(** X18.  What an event does to the timer of a component reached from
    its mount: nothing; or it is a reset, which gives [IDLE] with 300
    seconds; or a press of the button, which pauses a [RUNNING] timer and
    sets any other [RUNNING], [timeLeft] unchanged; or the millisecond
    that ends a second of a [RUNNING] timer, which takes one second off
    and, when that was the last one, gives [COMPLETED]. *)
Theorem event_effects :
  forall (events : list Event) (now : Z) (e : Event),
    let c := play events (mount now) in
    let s := state c in
    let s' := state (handle e c) in
    (status s' = status s /\ timeLeft s' = timeLeft s) \/
    (e = click_reset /\ status s' = IDLE /\ timeLeft s' = 300) \/
    (e = click_toggle /\ status s = RUNNING /\ status s' = PAUSED /\
     timeLeft s' = timeLeft s) \/
    (e = click_toggle /\ status s <> RUNNING /\ status s' = RUNNING /\
     timeLeft s' = timeLeft s) \/
    (e = ms /\ timerRef c = Some 999 /\ status s = RUNNING /\
     1 < timeLeft s /\ status s' = RUNNING /\ timeLeft s' = timeLeft s - 1) \/
    (e = ms /\ timerRef c = Some 999 /\ status s = RUNNING /\
     timeLeft s = 1 /\ status s' = COMPLETED /\ timeLeft s' = 0).
Proof.
  intros events now e c s s'.
  pose proof (play_coherent events now) as Hc. fold c in Hc.
  destruct e.
  - subst s'. destruct (toggle_fields c) as (Hs & _). rewrite Hs. fold s.
    unfold toggleTimer.
    destruct (TimerStatus_eqb (status s) RUNNING) eqn:E; cbn [status timeLeft].
    + apply TimerStatus_eqb_eq in E. right; right; left. tauto.
    + right; right; right; left. repeat split; try reflexivity.
      intros H. rewrite H in E. discriminate.
  - subst s'. cbn [handle].
    destruct (update_fields (resetTimer (clock c)) c) as (Hs & _). rewrite Hs.
    right; left. repeat split.
  - subst s'. cbn [handle]. destruct (timerRef c) as [t0|] eqn:He.
    + rewrite (elapse_live c t0 Hc He).
      destruct Hc as [_ Hc]. rewrite He in Hc. destruct Hc as (Ht & Hr & _).
      apply ticking_spec in Ht. destruct Ht as [Hrun Hpos]. fold s in Hrun, Hpos.
      destruct (t0 + 1 =? 1000) eqn:E; cbn [state]; [|left; split; reflexivity].
      apply Z.eqb_eq in E. assert (t0 = 999) by lia. subst t0.
      fold s. unfold onTick.
      destruct (timeLeft s <=? 1) eqn:Hle; cbn [status timeLeft].
      * apply Z.leb_le in Hle. right; right; right; right; right.
        repeat split; try assumption; lia.
      * apply Z.leb_gt in Hle. right; right; right; right; left.
        repeat split; try assumption; lia.
    + destruct (idle_stopped 1 c He) as [Hs _].
      change (idle 1 c) with (elapse c) in Hs. rewrite Hs. left. split; reflexivity.
  - subst s'. cbn [handle].
    destruct (settle_state i env c) as [H|[msg H]]; rewrite H;
      left; split; reflexivity.
Qed.

End Transitions.
(** The stages of [_do_initialize]: where it stops, with which error,
    and what it has assigned by then. *)
Lemma do_initialize_stages (fs : gmap string (list byte)) (s : SEQDataSet) :
  let r := _do_initialize mrc_decode np_squeeze fs s in
  match fs !! _path s with
  | None => r = (Raise OSError, s)
  | Some content =>
      match _unpack_header (take HEADER_SIZE content) HEADER_FIELDS with
      | Raise e => r = (Raise e, s)
      | Ok header =>
          match np_dtype_uint (hdr header "bit_depth") with
          | Raise _ =>
              r = (Raise (DataSetException
                            (unsupported_bit_depth (hdr header "bit_depth"))),
                   header_assigned s header)
          | Ok dt =>
              let filesize := Z.of_nat (length content) in
              match count_frames filesize (image_offset_of header)
                      (hdr header "true_image_size") with
              | Raise e => r = (Raise e, sizes_assigned s header dt filesize)
              | Ok count =>
                  let s1 := geometry_assigned s header dt filesize count in
                  r = if bool_decide (count ≠ np_prod (_scan_size s)) then
                        (Raise (DataSetException scan_size_mismatch), s1)
                      else
                        _maybe_load_dark_gain mrc_decode np_squeeze fs
                          (set_meta
                             (Some (mk_DataSetMeta
                                      (mk_Shape
                                         (_scan_size s
                                          ++ [hdr header "height";
                                              hdr header "width"]) 2)
                                      dt dt header)) s1)
              end
          end
      end
  end.
Proof.
  cbv zeta.
  destruct (fs !! _path s) as [content|] eqn:Hfs.
  2: { unfold_initialize. by rewrite Hfs. }
  destruct (_unpack_header (take HEADER_SIZE content) HEADER_FIELDS)
    as [header|e] eqn:Hh.
  2: { unfold_initialize. by rewrite Hfs, Hh. }
  destruct (np_dtype_uint (hdr header "bit_depth")) as [dt|e] eqn:Hdt.
  2: { unfold_initialize. rewrite Hfs, Hh.
       rewrite !(decoded_header_int _ _ _ Hh)
         by (apply (bool_decide_unpack _); vm_compute; exact I).
       cbn [mbind result_bind]. rewrite Hdt.
       rewrite (np_dtype_uint_raise _ _ Hdt).
       unfold header_assigned, image_offset_of.
       by destruct (5 <=? _)%Z. }
  destruct (count_frames (Z.of_nat (length content)) (image_offset_of header)
              (hdr header "true_image_size")) as [count|e] eqn:Hc.
  2: { unfold_initialize. rewrite Hfs, Hh.
       rewrite !(decoded_header_int _ _ _ Hh)
         by (apply (bool_decide_unpack _); vm_compute; exact I).
       cbn [mbind result_bind]. rewrite Hdt. revert Hc.
       unfold sizes_assigned, header_assigned, image_offset_of.
       destruct (5 <=? _)%Z; by intros ->. }
  exact (do_initialize_geometry _ _ _ _ _ _ _ _ Hfs Hh Hdt Hc).
Qed.

(** The attributes that [_do_initialize] never assigns. *)
Lemma do_initialize_keeps (fs : gmap string (list byte)) (s : SEQDataSet) :
  let r := _do_initialize mrc_decode np_squeeze fs s in
  _path r.2 = _path s ∧ _scan_size r.2 = _scan_size s ∧ _cores r.2 = _cores s.
Proof.
  pose proof (do_initialize_stages fs s) as Hst. cbv zeta in *.
  destruct (fs !! _path s) as [content|]; [|by rewrite Hst].
  destruct (_unpack_header _ _) as [header|e]; [|by rewrite Hst].
  destruct (np_dtype_uint _) as [dt|e]; [|by rewrite Hst].
  destruct (count_frames _ _ _) as [count|e]; [|by rewrite Hst].
  rewrite Hst. destruct (bool_decide _); [done|].
  rewrite maybe_load_dark_gain_cases. cbn [_path set_meta geometry_assigned
    set_image_count set_filesize set_footer_size set_timestamp_micro
    set_image_offset set_header].
  destruct (_maybe_load_mrc _ _ fs (_path s +:+ ".dark.mrc")); [|done].
  by destruct (_maybe_load_mrc _ _ fs (_path s +:+ ".gain.mrc")).
Qed.
Lemma joinLine_noLower (line out : gostring) :
  joinLine line = Some out -> noLower line = true -> noLower out = true.
Proof.
  unfold joinLine. intros H Hl.
  assert (Ht : noLower (trimLine line) = true).
  { apply noLower_In. intros c Hc. apply trimLine_incl in Hc.
    revert c Hc. now apply noLower_In. }
  destruct (streq (trimLine line) []); [discriminate|].
  repeat match type of H with
         | (if ?b then _ else _) = _ => destruct b
         end;
    injection H as <-; rewrite ?noLower_app, ?Ht; reflexivity.
Qed.

Example upper_cased_without_variables :
  minimize sampleReserved (runWith 0) [str "Write-Host 'done'"]
  = Done [str "WRITE-HOST 'DONE';"].
Proof. vm_compute. reflexivity. Qed.

(** ** Literal substitution *)

Lemma hasPrefix_app (p r : gostring) : hasPrefix p (p ++ r) = true.
Proof. induction p as [|c p IH]; simpl; [reflexivity|]. now rewrite beq_refl. Qed.

Lemma hasPrefix_iff (p s : gostring) :
  hasPrefix p s = true <-> exists r, s = p ++ r.
Proof.
  split.
  - revert s. induction p as [|c p IH]; intros s H; simpl in *; [eauto|].
    destruct s as [|x s]; [discriminate|].
    apply andb_true_iff in H as [H1 H2]. apply beq_eq in H1. subst x.
    destruct (IH _ H2) as (r & ->). eauto.
  - intros (r & ->). apply hasPrefix_app.
Qed.

Lemma replaceFrom_skip (old new s : gostring) :
  forall k, replaceFrom old new k s = replaceFrom old new 0 (skipn k s).
Proof.
  induction s as [|c s IH]; intros [|k]; try reflexivity.
  cbn [replaceFrom skipn]. apply IH.
Qed.

Lemma Replace_nil (old new : gostring) : old <> [] -> Replace [] old new = [].
Proof. destruct old; [congruence | reflexivity]. Qed.

Lemma Replace_match (old new rest : gostring) :
  old <> [] -> Replace (old ++ rest) old new = new ++ Replace rest old new.
Proof.
  destruct old as [|o old]; [congruence|]. intros _.
  unfold Replace. cbn [app replaceFrom].
  change (o :: old ++ rest) with ((o :: old) ++ rest).
  rewrite hasPrefix_app, replaceFrom_skip. f_equal. f_equal.
  simpl. rewrite Nat.sub_0_r. induction old; simpl; auto.
Qed.

Lemma Replace_cons (old new : gostring) (c : ascii) (s : gostring) :
  old <> [] -> hasPrefix old (c :: s) = false ->
  Replace (c :: s) old new = c :: Replace s old new.
Proof.
  destruct old as [|o old]; [congruence|]. intros _ H.
  unfold Replace. cbn [replaceFrom]. now rewrite H.
Qed.

(** No match starts inside [x]: the substitution passes over it. *)
Lemma Replace_skip_prefix (old new x rest : gostring) :
  old <> [] ->
  (forall a b, x = a ++ b -> b <> [] -> hasPrefix old (b ++ rest) = false) ->
  Replace (x ++ rest) old new = x ++ Replace rest old new.
Proof.
  intro Hold. induction x as [|c x IH]; intro H; [reflexivity|].
  cbn [app]. rewrite Replace_cons; [|exact Hold|].
  - f_equal. apply IH. intros a b -> Hb. apply (H (c :: a) b); auto.
  - apply (H [] (c :: x)); [reflexivity | discriminate].
Qed.

(** ** Lines as words *)

Arguments beq : simpl never.

Lemma nospace_app (a b : gostring) : nospace (a ++ b) = nospace a && nospace b.
Proof. apply forallb_app. Qed.

Lemma nospace_not_In (w : gostring) : nospace w = true -> ~ In sp w.
Proof.
  unfold nospace. rewrite forallb_forall. intros H Hin.
  specialize (H _ Hin). now rewrite beq_refl in H.
Qed.

Lemma hasSuffix_iff (suf s : gostring) :
  hasSuffix suf s = true <-> exists a, s = a ++ suf.
Proof.
  unfold hasSuffix. split.
  - intro H. apply andb_true_iff in H as [Hl H]. apply streq_eq in H.
    exists (firstn (length s - length suf) s).
    rewrite <- H at 2. now rewrite firstn_skipn.
  - intros (a & ->). rewrite length_app.
    replace (length suf <=? length a + length suf) with true
      by (symmetry; apply Nat.leb_le; lia).
    replace (length a + length suf - length suf) with (length a) by lia.
    rewrite skipn_app, skipn_all, Nat.sub_diag. simpl. apply streq_refl.
Qed.

Lemma join_cons (v : gostring) (rest : list gostring) :
  exists tail, join (v :: rest) = v ++ tail /\ (tail = [] \/ exists t, tail = sp :: t).
Proof.
  destruct rest as [|w rest]; simpl.
  - exists []. rewrite List.app_nil_r. auto.
  - eexists. split; [reflexivity|]. right. eauto.
Qed.

(** A token without a space that starts a word followed by a space, or by
    nothing, lies within the word. *)
Lemma hasPrefix_within (tok v tail : gostring) :
  nospace tok = true ->
  tail = [] \/ (exists t, tail = sp :: t) ->
  hasPrefix tok (v ++ tail) = true -> hasPrefix tok v = true.
Proof.
  intros Htok Htail. revert v.
  induction tok as [|c tok IH]; intros v H; [reflexivity|].
  simpl in Htok. apply andb_true_iff in Htok as [Hc Htok].
  destruct v as [|x v].
  - simpl in H. destruct Htail as [->|(t & ->)]; [discriminate|].
    apply andb_true_iff in H as [H _]. apply beq_eq in H. subst c.
    discriminate Hc.
  - simpl in *. apply andb_true_iff in H as [H1 H2]. rewrite H1. simpl.
    now apply IH.
Qed.

Lemma hasPrefix_align (t b rest : gostring) :
  nospace t = true -> nospace b = true ->
  hasPrefix (t ++ [sp]) (b ++ sp :: rest) = true -> t = b.
Proof.
  revert b. induction t as [|c t IH]; intros b Ht Hb H.
  - destruct b as [|x b]; [reflexivity|].
    simpl in H, Hb. apply andb_true_iff in H as [H _]. apply beq_eq in H.
    subst x. discriminate Hb.
  - simpl in Ht. apply andb_true_iff in Ht as [Hc Ht].
    destruct b as [|x b]; simpl in H.
    + apply andb_true_iff in H as [H _]. apply beq_eq in H. subst c.
      discriminate Hc.
    + simpl in Hb. apply andb_true_iff in Hb as [_ Hb].
      apply andb_true_iff in H as [H1 H2]. apply beq_eq in H1. subst x.
      f_equal. now apply IH.
Qed.

Lemma hasPrefix_too_long (tok y z : gostring) :
  nospace y = true -> length tok < length y ->
  hasPrefix (tok ++ [sp]) (y ++ z) = false.
Proof.
  revert y. induction tok as [|c tok IH]; intros y Hy Hl.
  - destruct y as [|x y]; [simpl in Hl; lia|].
    simpl in *. apply andb_true_iff in Hy as [Hx _].
    apply negb_true_iff in Hx. unfold beq in *. rewrite Ascii.eqb_sym.
    now rewrite Hx.
  - destruct y as [|x y]; [simpl in Hl; lia|].
    simpl in Hy. apply andb_true_iff in Hy as [_ Hy].
    simpl. rewrite IH; [apply andb_false_r | exact Hy | simpl in Hl; lia].
Qed.

Lemma mergeAcc_nonempty (d : gostring -> gostring -> bool) (ws : list gostring) :
  forall acc, mergeAcc d acc ws <> [].
Proof.
  induction ws as [|u rest IH]; intro acc; simpl; [discriminate|].
  destruct rest as [|v rest]; [discriminate|].
  destruct (d u v); [apply IH | discriminate].
Qed.

Lemma mergeAcc_step (d : gostring -> gostring -> bool) (acc u v : gostring)
    (rest : list gostring) :
  mergeAcc d acc (u :: v :: rest)
  = if d u v then mergeAcc d (acc ++ u) (v :: rest)
    else (acc ++ u) :: mergeAcc d [] (v :: rest).
Proof. reflexivity. Qed.

Lemma join_push (w : gostring) (l : list gostring) :
  l <> [] -> join (w :: l) = w ++ sp :: join l.
Proof. destruct l; [congruence | reflexivity]. Qed.

Lemma Replace_word (w old new : gostring) :
  nospace w = true -> In sp old -> Replace w old new = w.
Proof.
  intros Hw Hold. apply Replace_absent with (c := sp); [exact Hold|].
  now apply nospace_not_In.
Qed.

(** A word is passed over by a substitution whose pattern starts with a
    space. *)
Lemma Replace_pass_word (w tok new rest : gostring) :
  nospace w = true ->
  Replace (w ++ rest) (sp :: tok) new = w ++ Replace rest (sp :: tok) new.
Proof.
  intro Hw. apply Replace_skip_prefix; [discriminate|].
  intros a b -> Hb. destruct b as [|x b]; [congruence|].
  rewrite nospace_app in Hw. apply andb_true_iff in Hw as [_ Hw].
  simpl in Hw. apply andb_true_iff in Hw as [Hx _].
  apply negb_true_iff in Hx. simpl. unfold beq in *.
  rewrite Ascii.eqb_sym, Hx. reflexivity.
Qed.

Section Merging.

Variable tok : gostring.
Hypothesis tok_nonempty : tok <> [].
Hypothesis tok_nospace : nospace tok = true.

Lemma Replace_before (ws : list gostring) :
  Forall (fun w => nospace w = true) ws ->
  forall acc,
    acc ++ Replace (join ws) (sp :: tok) tok = join (mergeAcc (before tok) acc ws).
Proof.
  induction 1 as [|u rest Hu Hrest IH]; intro acc.
  - cbn [join mergeAcc]. rewrite Replace_nil by discriminate. apply List.app_nil_r.
  - destruct rest as [|v rest].
    + cbn [join mergeAcc]. rewrite Replace_word; [reflexivity | exact Hu | now left].
    + assert (Hv : nospace v = true) by now inversion Hrest.
      change (join (u :: v :: rest)) with (u ++ sp :: join (v :: rest)).
      rewrite Replace_pass_word by exact Hu.
      destruct (join_cons v rest) as (tail & Hj & Htail).
      assert (HJ : Replace (join (v :: rest)) (sp :: tok) tok
                   = v ++ Replace tail (sp :: tok) tok).
      { rewrite Hj. now apply Replace_pass_word. }
      rewrite mergeAcc_step. unfold before at 1.
      destruct (hasPrefix tok v) eqn:E.
      * apply hasPrefix_iff in E as (b & Eb).
        assert (Hb : nospace b = true).
        { rewrite Eb, nospace_app in Hv. now apply andb_true_iff in Hv. }
        assert (HX : Replace (sp :: join (v :: rest)) (sp :: tok) tok
                     = Replace (join (v :: rest)) (sp :: tok) tok).
        { rewrite HJ, Hj, Eb.
          replace (sp :: (tok ++ b) ++ tail) with ((sp :: tok) ++ (b ++ tail))
            by (simpl; now rewrite app_assoc).
          rewrite Replace_match by discriminate.
          rewrite Replace_pass_word by exact Hb.
          now rewrite app_assoc. }
        rewrite <- IH, HX. now rewrite app_assoc.
      * rewrite (@join_push (acc ++ u)) by apply mergeAcc_nonempty.
        rewrite <- IH. cbn [app].
        rewrite Replace_cons; [now rewrite <- app_assoc|discriminate|].
        cbn [hasPrefix]. rewrite beq_refl. cbn [andb].
        destruct (hasPrefix tok (join (v :: rest))) eqn:E'; [|reflexivity].
        rewrite Hj in E'.
        now rewrite (hasPrefix_within _ _ tok_nospace Htail E') in E.
Qed.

+ + + + + + +

### [Task to carry out]
Go through the listing and copy each line that includes the string "mount".

### [Response to this exercise]
    its mount: nothing; or it is a reset, which gives [IDLE] with 300
    let c := play events (mount now) in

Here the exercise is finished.